What has prompted me to write this kind of opinion-editorial today is a telephone call I received yesterday from someone who is close to me. Our subsequent conversation this morning has inspired me to utilise this experience with my friend as a teaching lesson for all of us to learn life’s lessons if we choose to participate in growing and developing our inner potential.
Now this person is an individual whom I’ve known for quite some time and consider dear to me. It isn’t the first time that we have had an encounter by digital media or one of a similar nature. Nevertheless, I am looking at what happened this time with the friend from a different perspective or in a newer light from a higher level of consciousness.
What I recognise is my friend repeating a pattern of past behaviour that is as prevalent in our small island community as it is in other communities throughout the world. As an individual who is focussed on being the best human that God created me to be and a writer who wishes to raise our conscious awareness, I take this opportunity to share my view points in the hopes that doing so will help us see more clearly how we often mistreat one another. Perhaps through these words, I may show each one of us how we are capable of changing and becoming better persons.
The gist of what happened is that my friend called me asking questions about myself, then the friend preceded to tell me that other persons were saying something negative about me. When I queried the friend asking the name of the person who was making the comments and if my name had specifically been mentioned, this friend claimed to not know the person who had spoken and said my name hadn’t been said. This makes me suspicious and wonder whether it is my friend’s own fears that have caused the friend to call and enquire personal information of me or is the friend just being nosey.
Approaching someone who is repeating gossip or fibbing
My approach to this matter was to tell the friend to bring the person directly to me who had been saying such things and allow me to speak with the individual in order to address the situation properly. If the friend wasn’t willing to do that, I asked the friend to relay my message to the person and to tell her or him that he or she does not know me and needs to stop spreading gossip and lies about me.
Since I was a child, I’ve not taken it lightly when someone wants to tell something untruthful about me. It is quite hurtful and really bothers me because I don’t do that to others. So often the person hearing the words spoken that aren’t true doesn’t take the time to investigate and find out what actually is the truth. We may presume what is said is truthful. Yet we don’t always get a chance to speak directly to the individual who spoke the untrue words and wind up defending our selves against the false accusations that were made. So I always believe that it’s better to go to the source than to talk about the matter with a third party.
There have been several other occasions in my lifetime when I’ve had colleagues, associates, employers, “so called” friends, consultants, or even loved ones and strangers say things to others regarding me that have been very much untruthful.
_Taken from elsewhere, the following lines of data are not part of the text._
(* ===== verification/ChKernelOps.v ===== *)
(** * What the operations of the scheduler do to the queues *)

From Stdlib Require Import ZArith Lia.
From stdpp Require Import base gmap list option numbers functions sorting.
From S2P Require Import Prelude ChTime ChSched ChKernelInv ChSync.
From stdpp Require Import sets list.
Import OptionNotations.

Local Open Scope Z_scope.

(** ** The place in the ready list *)

Fixpoint insert_at (stays : Z -> bool) (k : kernel) (t : Z) (R : list Z) : list Z :=
  match R with
  | [] => [t]
  | x :: R => if stays (prio_of x k) then x :: insert_at stays k t R else t :: x :: R
  end.

(** Behind its peers, and ahead of them. *)
Definition behind (k : kernel) (t : Z) : list Z -> list Z := insert_at (fun p => prio_of t k <=? p) k t.
Definition ahead (k : kernel) (t : Z) : list Z -> list Z := insert_at (fun p => prio_of t k <? p) k t.

Lemma insert_at_split stays k t R :
  exists R1 R2, R = R1 ++ R2 /\ insert_at stays k t R = R1 ++ t :: R2 /\ Forall (fun x => stays (prio_of x k) = true) R1 /\
    match R2 with [] => True | x :: _ => stays (prio_of x k) = false end.
Proof.
  induction R as [|x R (R1 & R2 & -> & E & H1 & H2)]; cbn [insert_at]; [by exists [], []|].
  destruct (stays (prio_of x k)) eqn:Ex; [|by exists [], (x :: R1 ++ R2)].
  exists (x :: R1), R2. rewrite E. split; [done|]. split; [done|]. split; [by constructor|done].
Qed.

Lemma scan_ok stays k R : forall fuel cp,
  qseg k cp R RLIST -> stays (prio_of RLIST k) = false -> (length R <= fuel)%nat ->
  exists R1 R2, R = R1 ++ R2 /\ (forall t, insert_at stays k t R = R1 ++ t :: R2) /\
    ready_scan fuel stays cp k = Some (default RLIST (head R2)).
Proof.
  induction R as [|x R IH]; intros fuel cp Hs Hh Hf; cbn [qseg] in Hs.
  - destruct Hs as [E _]. exists [], []. split; [done|]. split; [done|]. destruct fuel; cbn [ready_scan]; rewrite E, Hh; done.
  - destruct Hs as (E & _ & Hs). cbn [length] in Hf. destruct fuel as [|fuel]; [lia|]. cbn [ready_scan insert_at]. rewrite E.
    destruct (stays (prio_of x k)).
    + destruct (IH fuel x Hs Hh ltac:(lia)) as (R1 & R2 & -> & Hi & Er). exists (x :: R1), R2. split; [done|].
      split; [intros t; by rewrite Hi|done].
    + exists [], (x :: R). done.
Qed.

Lemma sorted_app k l1 l2 : StronglySorted (by_prio k) (l1 ++ l2) <->
  StronglySorted (by_prio k) l1 /\ StronglySorted (by_prio k) l2 /\ (forall x y, x ∈ l1 -> y ∈ l2 -> by_prio k x y).
Proof.
  induction l1 as [|x l1 IH]; cbn [app].
  - split; [intros H; split; [constructor|]; split; [done|]; intros x y Hx; by apply elem_of_nil in Hx|by intros (_ & H & _)].
  - split.
    + intros H. apply StronglySorted_inv in H as [H Hf]. apply IH in H as (H1 & H2 & H3). apply Forall_app in Hf as [Hf1 Hf2].
      split; [by constructor|]. split; [done|]. intros a b [->|Ha]%elem_of_cons Hb; [by eapply Forall_forall in Hf2|by apply H3].
    + intros (H1 & H2 & H3). apply StronglySorted_inv in H1 as [H1 Hf]. constructor.
      * apply IH. split; [done|]. split; [done|]. intros a b Ha. apply H3. by right.
      * apply Forall_app. split; [done|]. apply Forall_forall. intros y Hy. apply H3; [by left|done].
Qed.

Lemma insert_at_sorted stays k t R :
  StronglySorted (by_prio k) R -> (forall p, stays p = true -> prio_of t k <= p) -> (forall p, stays p = false -> p <= prio_of t k) ->
  StronglySorted (by_prio k) (insert_at stays k t R).
Proof.
  intros Hs H1 H2. destruct (insert_at_split stays k t R) as (R1 & R2 & -> & -> & F1 & F2).
  apply sorted_app in Hs as (Hs1 & Hs2 & Hs12).
  assert (Ht2 : forall y, y ∈ R2 -> by_prio k t y).
  { intros y Hy. destruct R2 as [|x R2]; [by apply elem_of_nil in Hy|]. apply H2 in F2.
    apply StronglySorted_inv in Hs2 as [_ Hf]. unfold by_prio in *. apply elem_of_cons in Hy as [->|Hy]; [done|].
    rewrite Forall_forall in Hf. specialize (Hf y Hy). lia. }
  apply sorted_app. split; [done|]. split; [constructor; [done|]; by apply Forall_forall|].
  intros x y Hx [->|Hy]%elem_of_cons; [|by apply Hs12]. rewrite Forall_forall in F1. apply H1. by apply F1.
Qed.

Lemma elem_of_insert_at stays k t R x : x ∈ insert_at stays k t R <-> x = t \/ x ∈ R.
Proof.
  destruct (insert_at_split stays k t R) as (R1 & R2 & -> & -> & _). rewrite !elem_of_app, elem_of_cons. tauto.
Qed.

(** ** Becoming ready *)

Definition rest_same (k k' : kernel) : Prop :=
  threads k' = threads k /\ sem_cnt k' = sem_cnt k /\ mbox k' = mbox k /\ armed k' = armed k /\ cont k' = cont k.

(** All that changes beside the links is the state of [t]. *)
Definition moved (t : Z) (st : tstate_t) (k k' : kernel) : Prop :=
  (forall p, prio_of p k' = prio_of p k) /\ (forall p, u_of p k' = u_of p k) /\
  (forall p, state_of p k' = if decide (p = t) then st else state_of p k) /\ rest_same k k'.

Lemma upd_state_moved t st k : moved t st k (upd t (set_state st) k).
Proof. split; [intros p; knode|]. split; [intros p; knode|]. split; [intros p; knode|done]. Qed.

Lemma upd_same_links t g k : (forall x, q_next (g x) = q_next x /\ q_prev (g x) = q_prev x) ->
  forall z, nxt z (upd t g k) = nxt z k /\ prv z (upd t g k) = prv z k.
Proof. intros Hg z. unfold nxt, prv. rewrite knode_upd. case_decide; [subst; apply Hg|done]. Qed.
I once had an employer blatantly lie about me to my face. It just amazes me what people will do or say when they don’t want to confront the truth of their own selves or own up to the mistakes that they themselves have made.
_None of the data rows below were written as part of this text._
(** ** Lookups in changed queues *)

Lemma base_ready Q w : wbase Q w -> exists R, Q !! RLIST = Some (QReady, R).
Proof. intros Hb. destruct (ki_ready _ _ _ _ (wb_k _ _ Hb)) as (R & HR & _). eauto. Qed.

Lemma lookup_ready_ne (Q : queues) R R0 a kd l : Q !! RLIST = Some (QReady, R0) -> kd <> QReady ->
  (<[RLIST := (QReady, R)]> Q !! a = Some (kd, l) <-> Q !! a = Some (kd, l)).
Proof.
  intros HR Hkd. destruct (decide (a = RLIST)) as [->|Hne]; [|by rewrite lookup_insert_ne].
  rewrite lookup_insert_eq, HR. split; congruence.
Qed.

Lemma is_Some_insert (Q : queues) hd v a : is_Some (Q !! hd) -> (is_Some (<[hd := v]> Q !! a) <-> is_Some (Q !! a)).
Proof.
  intros Hh. destruct (decide (a = hd)) as [->|Hne]; [rewrite lookup_insert_eq; split; [done|by eexists]|by rewrite lookup_insert_ne].
Qed.

(** ** The ready list is reordered *)

Lemma awake_dec p k : {awake p k} + {~ awake p k}.
Proof. unfold awake. destruct (decide (state_of p k = CH_STATE_READY)), (decide (state_of p k = CH_STATE_CURRENT)); tauto. Qed.

Lemma woken_ok_spec k t : woken_ok k t = if awake_dec t k then u_of t k =? MSG_OK else false.
Proof.
  unfold woken_ok. destruct (awake_dec t k) as [[E|E]|Hn].
  - by rewrite (bool_decide_eq_true_2 (state_of t k = CH_STATE_READY)).
  - by rewrite (bool_decide_eq_true_2 (state_of t k = CH_STATE_CURRENT)), orb_true_r.
  - unfold awake in Hn. rewrite !bool_decide_eq_false_2 by tauto. done.
Qed.

Lemma woken_same k k' t : (awake t k' <-> awake t k) -> u_of t k' = u_of t k -> woken_ok k' t = woken_ok k t.
Proof. intros Ha Hu. rewrite !woken_ok_spec, Hu. destruct (awake_dec t k'), (awake_dec t k); tauto. Qed.

Lemma tally_same k k' f g : threads k' = threads k ->
  (forall t, t ∈ threads k -> woken_ok k' t = woken_ok k t) -> (forall t, t ∈ threads k -> f t = g t) -> tally k' f = tally k g.
Proof. intros Et Hw Hf. unfold tally. rewrite Et. apply count_ext. intros t Ht. by rewrite Hw, Hf. Qed.

(** No thread is woken or put to sleep. *)
Definition quiet (k k' : kernel) : Prop :=
  (forall t, awake t k' <-> awake t k) /\ (forall t, u_of t k' = u_of t k) /\ threads k' = threads k /\ cont k' = cont k.

(** The same queues, but for the order of the ready list. *)
Definition same_queues (Q Q' : queues) : Prop :=
  (forall a, is_Some (Q' !! a) <-> is_Some (Q !! a)) /\ (forall a kd l, kd <> QReady -> Q' !! a = Some (kd, l) <-> Q !! a = Some (kd, l)).

Lemma same_queues_refl Q : same_queues Q Q.
Proof. by split. Qed.

Lemma same_queues_ready (Q : queues) R R' : Q !! RLIST = Some (QReady, R) -> same_queues Q (<[RLIST := (QReady, R')]> Q).
Proof. intros HR. split; [intros a; by apply is_Some_insert|]. intros a kd l Hkd. by apply (lookup_ready_ne Q R' R). Qed.

Lemma effect_quiet k k' : effect [] k k' -> quiet k k'.
Proof.
  intros (_ & Eu & (Et & _ & _ & _ & Eco) & _ & Haw). split; [|done]. intros t. by apply (Haw t (not_elem_of_nil t)).
Qed.

Lemma node_quiet k k' : node k' = node k -> threads k' = threads k -> cont k' = cont k -> quiet k k'.
Proof. intros En Et Ec. unfold quiet, awake, state_of, u_of. by rewrite En. Qed.

Lemma base_quiet Q Q' w w' : wbase Q w -> quiet (kern w) (kern w') -> same_queues Q Q' -> kinv (Some (currp (kern w'))) [] Q' (kern w') ->
  (forall t, armed (kern w') t = true -> armed (kern w) t = true) -> sems w' = sems w -> boxes w' = boxes w -> waits w' = waits w -> wbase Q' w'.
Proof.
  intros [B1 B2 B3 B4 B5 B6 B7 B8 B9 B10 B11 B12 B13 B14] (Haw & _ & Et & Eco) [S1 S2] Hk' Ea Es Eb Ew.
  split; rewrite ?Et, ?Eco, ?Es, ?Eb, ?Ew; try done.
  - intros a. rewrite S1, B2. unfold is_header. by rewrite Es, Eb.
  - intros a. rewrite B3. by split; intros [l Hl]; exists l; apply S2.
  - intros m Hm. destruct (B4 m Hm) as (lw & lr & H1 & H2). exists lw, lr. by rewrite !S2.
  - intros t Ht Hn. apply B7; [done|]. by rewrite <- Haw.
  - intros t Ht. by apply B8, Ea.
  - intros t r Hr. destruct (B9 t r Hr) as [H1 H2]. split; [done|]. unfold after_ok. by rewrite Eb.
  - intros sp l t Hl%S2; [by apply B10|done].
  - intros m l t Hm Hl%S2; [by apply B13|done].
  - intros m l t Hm Hl%S2; [by apply B14|done].
Qed.

Lemma quiet_woken k k' t : quiet k k' -> woken_ok k' t = woken_ok k t.
Proof. intros (Haw & Hu & _). by apply woken_same. Qed.

Lemma quiet_counts k k' : quiet k k' ->
  (forall m, readers_woken k' m = readers_woken k m) /\ (forall m, writers_woken k' m = writers_woken k m) /\ (forall f, tally k' f = tally k f).
Proof.
  intros Hq. pose proof Hq as (_ & _ & Et & Ec). unfold readers_woken, writers_woken. rewrite Ec.
  split; [|split]; intros m; apply tally_same; try done; intros t _; by apply quiet_woken.
Qed.

(** What the counters and mailboxes must satisfy, given the queues and the counts of
    woken threads. *)
Record books (ws rs wr : Z -> nat) (Q : queues) (w : world) : Prop := {
  bk_sem : forall sp l, Q !! sp = Some (QSem, l) -> sem_ok (sem_cnt (kern w) sp) l;
  bk_permits : forall sp, sp ∈ sems w -> Z.max 0 (sem_cnt (kern w) sp) + granted w sp + Z.of_nat (ws sp) = supply w sp;
  bk_box : forall m, m ∈ boxes w -> mb_wf (mbox (kern w) m) /\ mb_reset (mbox (kern w) m) = false /\
             posted w m = fetched w m ++ mb_contents (mbox (kern w) m);
  bk_readers : forall m l, m ∈ boxes w -> Q !! qr m = Some (QWait, l) -> l <> [] -> (mb_cnt (mbox (kern w) m) <= rs m)%nat;
  bk_writers : forall m l, m ∈ boxes w -> Q !! qw m = Some (QWait, l) -> l <> [] -> (free_slots (mbox (kern w) m) <= wr m)%nat
}.

Lemma books_mono ws rs wr ws' rs' wr' Q w : books ws rs wr Q w -> (forall sp, sp ∈ sems w -> ws' sp = ws sp) ->
  (forall m, m ∈ boxes w -> (rs m <= rs' m)%nat) -> (forall m, m ∈ boxes w -> (wr m <= wr' m)%nat) -> books ws' rs' wr' Q w.
Proof.
  intros [A1 A2 A3 A4 A5] H1 H2 H3. split; try done.
  - intros sp Hsp. rewrite H1 by done. by apply A2.
  - intros m l Hm Hl Hne. etrans; [by apply (A4 m l)|by apply H2].
  - intros m l Hm Hl Hne. etrans; [by apply (A5 m l)|by apply H3].
Qed.

Definition wacc (Q : queues) (w : world) : Prop := books (sem_woken w) (readers_woken (kern w)) (writers_woken (kern w)) Q w.

Definition winv (Q : queues) (w : world) : Prop := wbase Q w /\ wacc Q w.

(** Fewer threads wait, the counters are the same. *)
Definition fewer (Q Q' : queues) : Prop :=
  forall a kd l, kd <> QReady -> Q' !! a = Some (kd, l) -> exists l0, Q !! a = Some (kd, l0) /\ (l <> [] -> l0 <> []).

Lemma same_fewer Q Q' : same_queues Q Q' -> fewer Q Q'.
Proof. intros [_ H] a kd l Hkd Hl%H; [|done]. eauto. Qed.

Lemma books_fewer ws rs wr Q Q' w : books ws rs wr Q w -> fewer Q Q' ->
  (forall sp l, Q' !! sp = Some (QSem, l) -> sem_ok (sem_cnt (kern w) sp) l) -> books ws rs wr Q' w.
Proof.
  intros [A1 A2 A3 A4 A5] Hf Hs. split; try done.
  - intros m l Hm Hl Hne. destruct (Hf _ QWait _ ltac:(done) Hl) as (l0 & Hl0 & Hn). apply (A4 m l0); auto.
  - intros m l Hm Hl Hne. destruct (Hf _ QWait _ ltac:(done) Hl) as (l0 & Hl0 & Hn). apply (A5 m l0); auto.
Qed.

(** The kernel changes, but not its counters and mailboxes. *)
Lemma books_kern ws rs wr Q w k' : books ws rs wr Q w -> sem_cnt k' = sem_cnt (kern w) -> mbox k' = mbox (kern w) -> books ws rs wr Q (set_kern k' w).
Proof. intros [A1 A2 A3 A4 A5] En Em. split; cbn [kern sems boxes supply granted posted fetched set_kern]; rewrite ?En, ?Em; done. Qed.

Lemma acc_quiet Q w w0 : books (sem_woken w0) (readers_woken (kern w0)) (writers_woken (kern w0)) Q w ->
  quiet (kern w0) (kern w) -> waits w = waits w0 -> wacc Q w.
Proof.
  intros Hb Hq Ew. destruct (quiet_counts _ _ Hq) as (E1 & E2 & E3). apply (books_mono _ _ _ _ _ _ _ _ Hb).
  - intros sp _. unfold sem_woken. by rewrite E3, Ew.
  - intros m _. by rewrite E1.
  - intros m _. by rewrite E2.
Qed.

Lemma effect_books Q w k' : wacc Q w -> effect [] (kern w) k' -> wacc Q (set_kern k' w).
Proof.
  intros Ha He. pose proof He as (_ & _ & (_ & En & Em & _) & _). apply (acc_quiet Q _ w); [by apply books_kern|by apply effect_quiet|done].
Qed.

(** The ready list is reordered. *)
Lemma shuffle_ok Q w k' R' : winv Q w -> effect [] (kern w) k' -> kinv (Some (currp k')) [] (<[RLIST := (QReady, R')]> Q) k' ->
  winv (<[RLIST := (QReady, R')]> Q) (set_kern k' w).
Proof.
  intros [Hb Ha] He Hk'. destruct (base_ready _ _ Hb) as [R HR]. pose proof (same_queues_ready Q R R' HR) as Hs.
  pose proof He as (_ & _ & (_ & En & _ & Ea & _) & _). split.
  - apply (base_quiet Q _ w); [done|by apply effect_quiet|done|done| |done..]. cbn [kern set_kern]. by rewrite Ea.
  - apply (books_fewer _ _ _ Q); [by apply effect_books|by apply same_fewer|]. intros sp l Hl%Hs; [|done]. cbn [kern set_kern]. rewrite En.
    by apply (bk_sem _ _ _ _ _ Ha).
Qed.

(** ** A thread is woken *)

Definition shrunk (Q Q' : queues) (W : list Z) : Prop :=
  (forall a, is_Some (Q' !! a) <-> is_Some (Q !! a)) /\
  (forall a kd l, kd <> QReady -> Q' !! a = Some (kd, l) -> exists l0, Q !! a = Some (kd, l0) /\ (forall t, t ∈ l -> t ∈ l0) /\ (forall t, t ∈ l0 -> t ∈ l \/ t ∈ W)) /\
  (forall a kd l, kd <> QReady -> Q !! a = Some (kd, l) -> exists l', Q' !! a = Some (kd, l')).

Lemma shrunk_wake (Q : queues) hd kd l1 l2 t R R0 : Q !! RLIST = Some (QReady, R0) -> Q !! hd = Some (kd, l1 ++ t :: l2) -> kd <> QReady ->
  shrunk Q (<[RLIST := (QReady, R)]> (<[hd := (kd, l1 ++ l2)]> Q)) [t].
Proof.
  intros HR Hl Hkd. assert (Hne : hd <> RLIST) by congruence. split; [|split].
  - intros a. rewrite !is_Some_insert by (rewrite ?lookup_insert_ne by done; eauto). done.
  - intros a kd2 l Hk2 E. destruct (decide (a = RLIST)) as [->|Ha]; [rewrite lookup_insert_eq in E; congruence|].
    rewrite lookup_insert_ne in E by done. destruct (decide (a = hd)) as [->|Hah].
    + rewrite lookup_insert_eq in E. injection E as <- <-. exists (l1 ++ t :: l2). split; [done|].
      split; intros x; rewrite !elem_of_app, elem_of_cons; [tauto|]. rewrite list_elem_of_singleton. tauto.
    + rewrite lookup_insert_ne in E by done. exists l. split; [done|]. tauto.
  - intros a kd2 l Hk2 E. destruct (decide (a = RLIST)) as [->|Ha]; [congruence|]. rewrite lookup_insert_ne by done.
    destruct (decide (a = hd)) as [->|Hah]; [rewrite lookup_insert_eq|rewrite lookup_insert_ne by done; eauto].
    rewrite Hl in E. injection E as <- <-. eauto.
Qed.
Be responsible for speaking the truth
So this morning I write not in defence of my name or reputation, but to raise conscious awareness on the harmful effects and consequences that each of us whether man, woman, child or youth faces when we maliciously or even unintentionally spread rumours, gossip, lies, and untruths about other individuals or situations. We must be responsible for what we say, and always and in all circumstances speak the truth, as we know it to be from our own limited minds’ perspectives. Otherwise, our actions of not speaking the truth can wreck harm and even destroy a person’s life.
Do we choose to be truthful or do we choose to be untruthful? That is a question we must each ask of our selves. I see lies and untruths being perpetuated in politics, in family relationships, amongst friends and colleagues, with pastors in churches, between schoolmates, and everywhere. When will we learn to follow the teachings of The Most High Creator God, Christ the Lord, and other wise or holy teachers who show us that living in truth is the only way to live?
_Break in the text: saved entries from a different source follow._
Lemma new_box_step Q w mbp buf : winv Q w -> highest Q (kern w) -> unused w (qw mbp) -> unused w (qr mbp) -> mbp ∉ boxes w -> buf <> [] ->
  exists k', chMBObjectInit mbp buf (kern w) = Some k' /\ good (new_box mbp (set_kern k' w)).
Proof.
  intros [Hb Ha] Hh Hfw Hfr Hnew Hbuf. pose proof (header_lookup idle Q w _ Hb Hfw) as HQw. pose proof (header_lookup idle Q w _ Hb Hfr) as HQr.
  assert (Hlen : (0 < length buf)%nat) by (destruct buf; [done|cbn; lia]).
  destruct (base_ready _ _ _ Hb) as [R0 HR]. unfold chMBObjectInit. destruct (Nat.eqb_spec (length buf) 0) as [|_]; [lia|]. eexists. split; [done|].
  set (k1 := set_mbox mbp (Mailbox buf 0 0 0 false) (kern w)). set (k' := chThdQueueObjectInit _ _).
  set (Q1 := <[qw mbp := (QWait, [])]> Q). set (Q2 := <[qr mbp := (QWait, [])]> Q1). exists Q2.
  assert (Hwr : qw mbp <> qr mbp) by (unfold qw, qr; lia).
  assert (HQ1 : Q1 !! qr mbp = None) by (unfold Q1; by rewrite lookup_insert_ne).
  destruct (init_quiet (qw mbp) k1) as (Haw1 & Hu1 & _), (init_quiet (qr mbp) (queue_init (qw mbp) k1)) as (Haw2 & Hu2 & _).
  assert (Haw : forall t, awake t k' <-> awake t (kern w)) by (intros t; exact (iff_trans (Haw2 t) (Haw1 t))).
  assert (Hq : quiet (kern w) k') by (split; [done|split; [|done]]; intros t; exact (eq_trans (Hu2 t) (Hu1 t))).
  assert (Hmb : forall m, m ∈ boxes w -> qw m <> qw mbp /\ qw m <> qr mbp /\ qr m <> qw mbp /\ qr m <> qr mbp).
  { intros m Hm. destruct Hfw as [Hw _], Hfr as [Hr _]. repeat split; intros E.
    - apply Hw. right. right. exists m. split; [done|]. by left.
    - apply Hr. right. right. exists m. split; [done|]. by left.
    - apply Hw. right. right. exists m. split; [done|]. by right.
    - apply Hr. right. right. exists m. split; [done|]. by right. }
  assert (Hlk : forall a kd l, Q2 !! a = Some (kd, l) -> (a = qw mbp \/ a = qr mbp) /\ kd = QWait /\ l = [] \/ a <> qw mbp /\ a <> qr mbp /\ Q !! a = Some (kd, l)).
  { intros a kd l [(-> & -> & ->)|[Hne [(-> & -> & ->)|[Hne' Hl]]%lookup_new]]%lookup_new; [tauto|tauto|tauto|done|done]. }
  assert (Hlo : forall a, a <> qw mbp -> a <> qr mbp -> Q2 !! a = Q !! a) by (intros a H1 H2; unfold Q2, Q1; by rewrite !lookup_insert_ne by auto).
  assert (HL : Q2 !! qw mbp = Some (QWait, []) /\ Q2 !! qr mbp = Some (QWait, [])).
  { unfold Q2, Q1. rewrite lookup_insert_eq, lookup_insert_ne, lookup_insert_eq by auto. done. }
  assert (Hk' : kinv (Some (currp (kern w))) [] Q2 k').
  { apply kinv_new_queue; [|apply Hfr|done|done]. apply kinv_new_queue; [|apply Hfw|done|done]. apply (kinv_rest _ _ _ (kern w)); [apply Hb|done..]. }
  assert (Hcases : forall m, m ∈ mbp :: boxes w -> m = mbp \/ m <> mbp /\ m ∈ boxes w).
  { intros m [->|Hm]%elem_of_cons; [by left|]. right. split; [by intros ->|done]. }
  split; [split|].
  - destruct Hb as [B1 B2 B3 B4 B5 B6 B7 B8 B9 B10 B11 B12 B13 B14].
    split; cbn [kern sems boxes waits set_kern new_box]; try done.
    + intros a. destruct (decide (a = qw mbp)) as [->|Hn1]; [|destruct (decide (a = qr mbp)) as [->|Hn2]].
      * rewrite (proj1 HL). split; [|done]. intros _. right. right. exists mbp. split; [by left|by left].
      * rewrite (proj2 HL). split; [|done]. intros _. right. right. exists mbp. split; [by left|by right].
      * rewrite Hlo, B2 by done. unfold is_header. cbn [sems boxes new_box set_kern]. split; (intros [?|[?|(m & Hm & E)]]; [by left|right; by left|right; right; exists m]).
        -- split; [by right|done].
        -- destruct (Hcases m Hm) as [-> |[_ ?]]; [tauto|done].
    + intros a. rewrite B3. split; intros [l Hl].
      * exists l. rewrite Hlo; [done|congruence|congruence].
      * destruct (Hlk _ _ _ Hl) as [(_ & ? & _)|(_ & _ & ?)]; [done|eauto].
    + intros m [->|[Hne Hm]]%Hcases; [exists [], []; done|]. destruct (Hmb m Hm) as (N1 & N2 & N3 & N4), (B4 m Hm) as (lw & lr & H1 & H2). exists lw, lr. by rewrite !Hlo.
    + intros t Ht Hna. apply B7; [done|]. by rewrite <- Haw.
    + intros t r Hr. destruct (B9 t r Hr) as [H1 H2]. split; [done|]. unfold after_ok in *. cbn [boxes new_box]. destruct (r_after r); try done; by right.
    + intros a l t [(_ & ? & _)|(_ & _ & Hl)]%Hlk; [done|]. by apply B10.
    + intros m m' [->|[_ Hm]]%Hcases [->|[_ Hm']]%Hcases; [done|..].
      * destruct (Hmb m' Hm') as (_ & _ & ? & _). auto.
      * by destruct (Hmb m Hm) as (_ & ? & _).
      * by apply B12.
    + intros m l t Hm [(_ & _ & ->)|(N1 & N2 & Hl)]%Hlk Ht; [by apply elem_of_nil in Ht|]. destruct (Hcases m Hm) as [-> |[_ Hm']]; [done|]. by apply (B13 m l).
    + intros m l t Hm [(_ & _ & ->)|(N1 & N2 & Hl)]%Hlk Ht; [by apply elem_of_nil in Ht|]. destruct (Hcases m Hm) as [-> |[_ Hm']]; [done|]. by apply (B14 m l).
  - apply (acc_quiet _ _ w); [|done|done]. destruct Ha as [A1 A2 A3 A4 A5].
    assert (Hc : forall m, m <> mbp -> mbox k' m = mbox (kern w) m) by (intros m Hne; unfold k'; cbn; by rewrite fn_lookup_insert_ne by auto).
    assert (Hcs : mbox k' mbp = Mailbox buf 0 0 0 false) by (unfold k'; cbn; by rewrite fn_lookup_insert).
    split; cbn [kern sems boxes supply granted posted fetched set_kern new_box]; try done.
    + intros a l [(_ & ? & _)|(_ & _ & Hl)]%Hlk; [done|]. by apply A1.
    + intros m [->|[Hne Hm]]%Hcases.
      * rewrite Hcs, !fn_lookup_insert. split; [|done]. split; cbn; lia.
      * rewrite Hc, !fn_lookup_insert_ne by auto. by apply A3.
    + intros m l Hm [(_ & _ & ->)|(N1 & N2 & Hl)]%Hlk Hl0; [done|]. destruct (Hcases m Hm) as [-> |[Hne Hm']]; [done|]. rewrite Hc by done. by apply (A4 m l).
    + intros m l Hm [(_ & _ & ->)|(N1 & N2 & Hl)]%Hlk Hl0; [done|]. destruct (Hcases m Hm) as [-> |[Hne Hm']]; [done|]. rewrite Hc by done. by apply (A5 m l).
  - apply init_highest; [apply init_highest; [|congruence]|congruence]. by apply (highest_same Q Q (kern w)).
Qed.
Life’s lessons on truthfulness
My maternal grandmother had an expression that she used, which I like very much. According to my mother, Granma would say that someone was not very well acquainted with the truth. I love this saying because it means that one isn’t disrespectful and doesn’t call another person a liar. It also gives the individual who is untruthful the opportunity to become well acquainted with speaking the truth.
We need to start incorporating truth teaching in all of our daily life lessons. Teach our children and adults too that there are positive rewards for telling things that are true and adverse consequences for doing the opposite. A couple weeks ago, I spoke with three girls in grade 4 at The Valley Primary School regarding this very same subject. I had gone to the school with a friend because she wanted to discuss with her daughter’s teacher an issue that the child was having with two other children.
Now we’ve got to use psychology when dealing with young people, so I told the girls the story of Peter and the Wolf. It’s a tale about a boy who keeps crying there’s a wolf when there actually isn’t a wolf around. He’s told this “tall story” so many times that no one in the village believes he knows how to tell the truth. When a wolf appears for real one day and Peter cries “wolf”, his family and the other villagers don’t think a wolf really is present. The wolf attacks the boy and because nobody believes Peter is telling the truth none of them comes to rescue him. The moral of the story is to always be truthful.
Thoughts for further contemplation
We must be truthful in everything that we say, do and write. We need to ask our selves when someone repeats something negative to us about someone else if we would like to be in that other person’s shoes. We have to tell our family and friends that we won’t engage in gossiping, spreading rumours or telling lies. If we always speak the truth, then everyone can believe everything that we say as being true. We will then become honest, truthful persons who are regarded with high respect and uphold good standards like integrity and uprightness.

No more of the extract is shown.